Monday, April 1, 2013

Anzaldúa and Campbell

Anzaldúa and Campbell both seem to be arguing for including new populations and expanding the definition—or at least the bounds—of rhetoric. Both deal with the oppression, and both deal with the complicated idea of selfhood and self-consciousness, but they approach these issues from very different angles. Both also discuss the importance of writing as a form of expression, both tackle the rhetorical relationship between the personal/private and the political/public, and ways in which personal language can be used to subvert and challenge existing power structures; both seek to overcome subjugation—but, again, they discuss these ideas in very different terms.

I am intrigued by Anzaldúa's style in Borderlands/La frontera. She jumps between the intensely personal and culturally resonant political moments while also switching seamlessly from English to Spanish, poetry to prose, and interspersing quotes from other writers in with her own work. Honestly, I find her style refreshing and engaging, and I think it is worth considering that the freshness of her style is something that she contributes to rhetoric; it's a meeting of form and function, of demonstrating the exact sort of multiplicity that she's discussing. As she writes in the first section, "Wild tongues can't be tamed, they can only be cut out" (1585). For Anzaldúa, to attempt to tame one's tongue seems equivalent with cutting one off from one's heritage, just as to attempt to freeze language and meanings is impossible because of the "living" nature of language itself. In discussing the nature of writing, Anzaldúa uses an interesting metaphor:

The problem is that the bones often do not exist prior to the flesh, but are shaped after a vague and broad shadow of its form is discerned or uncovered during beginning, middle and final stages of the writing (1592). 
While she is expressly talking about writing, I could not help but think of the sort of interplay between sign and signified and language and consciousness that we read about in Bakhtin last week. And her discussion of identity as being something hinging on language—"Ethnic identity is twin skin to linguistic identity. I am my language" (1588)—certainly seems to mirror this idea. Her "Tolerance for Ambiguity" also reminds me of Burke's ideas about ambiguity as a site for meaning-making.
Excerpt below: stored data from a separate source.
(** * KateTextLayout: one view line of a wrapped document line

    A shallow embedding of [src/part/part/katetextlayout.cpp]; the tooltip
    of [src/addons/lspclient/lsptooltip.cpp] follows it further down.

    A [KateTextLayout] is a small view object: a shared pointer to the
    [KateLineLayout] that owns the wrap decomposition of one document line,
    the index of one of its view lines, the [QTextLine] of that view line and
    a lazily filled cache of its horizontal start.

    Conventions of the embedding.
    - C++ [int] is signed and its overflow is undefined, so the arithmetic of
      the defined executions is that of [Z].
    - [qreal], the toolkit's type of a natural width, is a [double]; it is
      modelled by the rationals [Q].  Where the code stores or returns a
      [qreal] as an [int] the value is truncated towards zero, [toInt].
      Rounding inside a [double] addition is not modelled: the widths of
      the layout engine lie on a grid of 1/64 pixel far below 2^31, where
      the sum of an [int] and a width is exact.
    - The owner is reached through a shared pointer ([KateLineLayoutPtr]):
      the line layouts live in a store, the view object holds an address (or
      null), and everything the owner answers is read from the store at the
      time of the call.  Two view objects on one address see one owner.
    - [const] members that only read are functions of the store and the
      object; members that write ([startX] through the [mutable] cache,
      [xOffset] which calls it, [setDirty] which writes the owner) are
      computations in a state monad over the store and the object.
    - [debugOutput()] only prints and is left out. *)

From Stdlib Require Import QArith.
From stdpp Require Import base numbers option list relations gmap.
Campbell's discussion of women's liberation rhetoric as a separate and distinct genre is an interesting one to me, but I feel like her assertion that it is perhaps "the only genuinely radical rhetoric on the contemporary American scene" (132) is hyperbole. That said, her inclusion of both style and substance in her discussion as being interdependent establishes her assertion that women's liberation rhetoric is its own thing, distinct from the rhetoric of other movements (like the civil rights movement). But to Campbell, women's liberation rhetoric is decidedly un-rhetorical (especially in light of Bitzer's rhetorical situation and Aristotle's means of persuasion) in that it is a movement without a leader, a rhetor, or an audience, and its goal is to subvert and, indeed, "attack the fundamental values underlying this culture" (128) and "violate the reality structure" (130).

Campbell, like Andalzúa, is interested in the interplay between the personal and the political. Her use of an essay by Sally Kempton demonstrates the sort of intensely personal details that make up women's liberation rhetoric. This is used to fine effect to demonstrate that the struggle is indeed a radical one because the enemy has "outposts in your head."

Andalzúa similarly questions the patriarchy of language and the established system, writing that "Language is a male discourse" (1586). This and Anzaldúa's discussion of language occupying a "borderland" go right along with Campbell's assertion that culture is inherently rigged for men (her discussion of the terms "man and wife" sums this up). So, both are challenging the reality structure in which they operate. I would argue, though, that Campbell's fight is more adversarial and, to use her word, "radical," while Anzaldúa's seems more concerned with navigating the difficulties and ambiguities of a "constant changing of forms" (1604).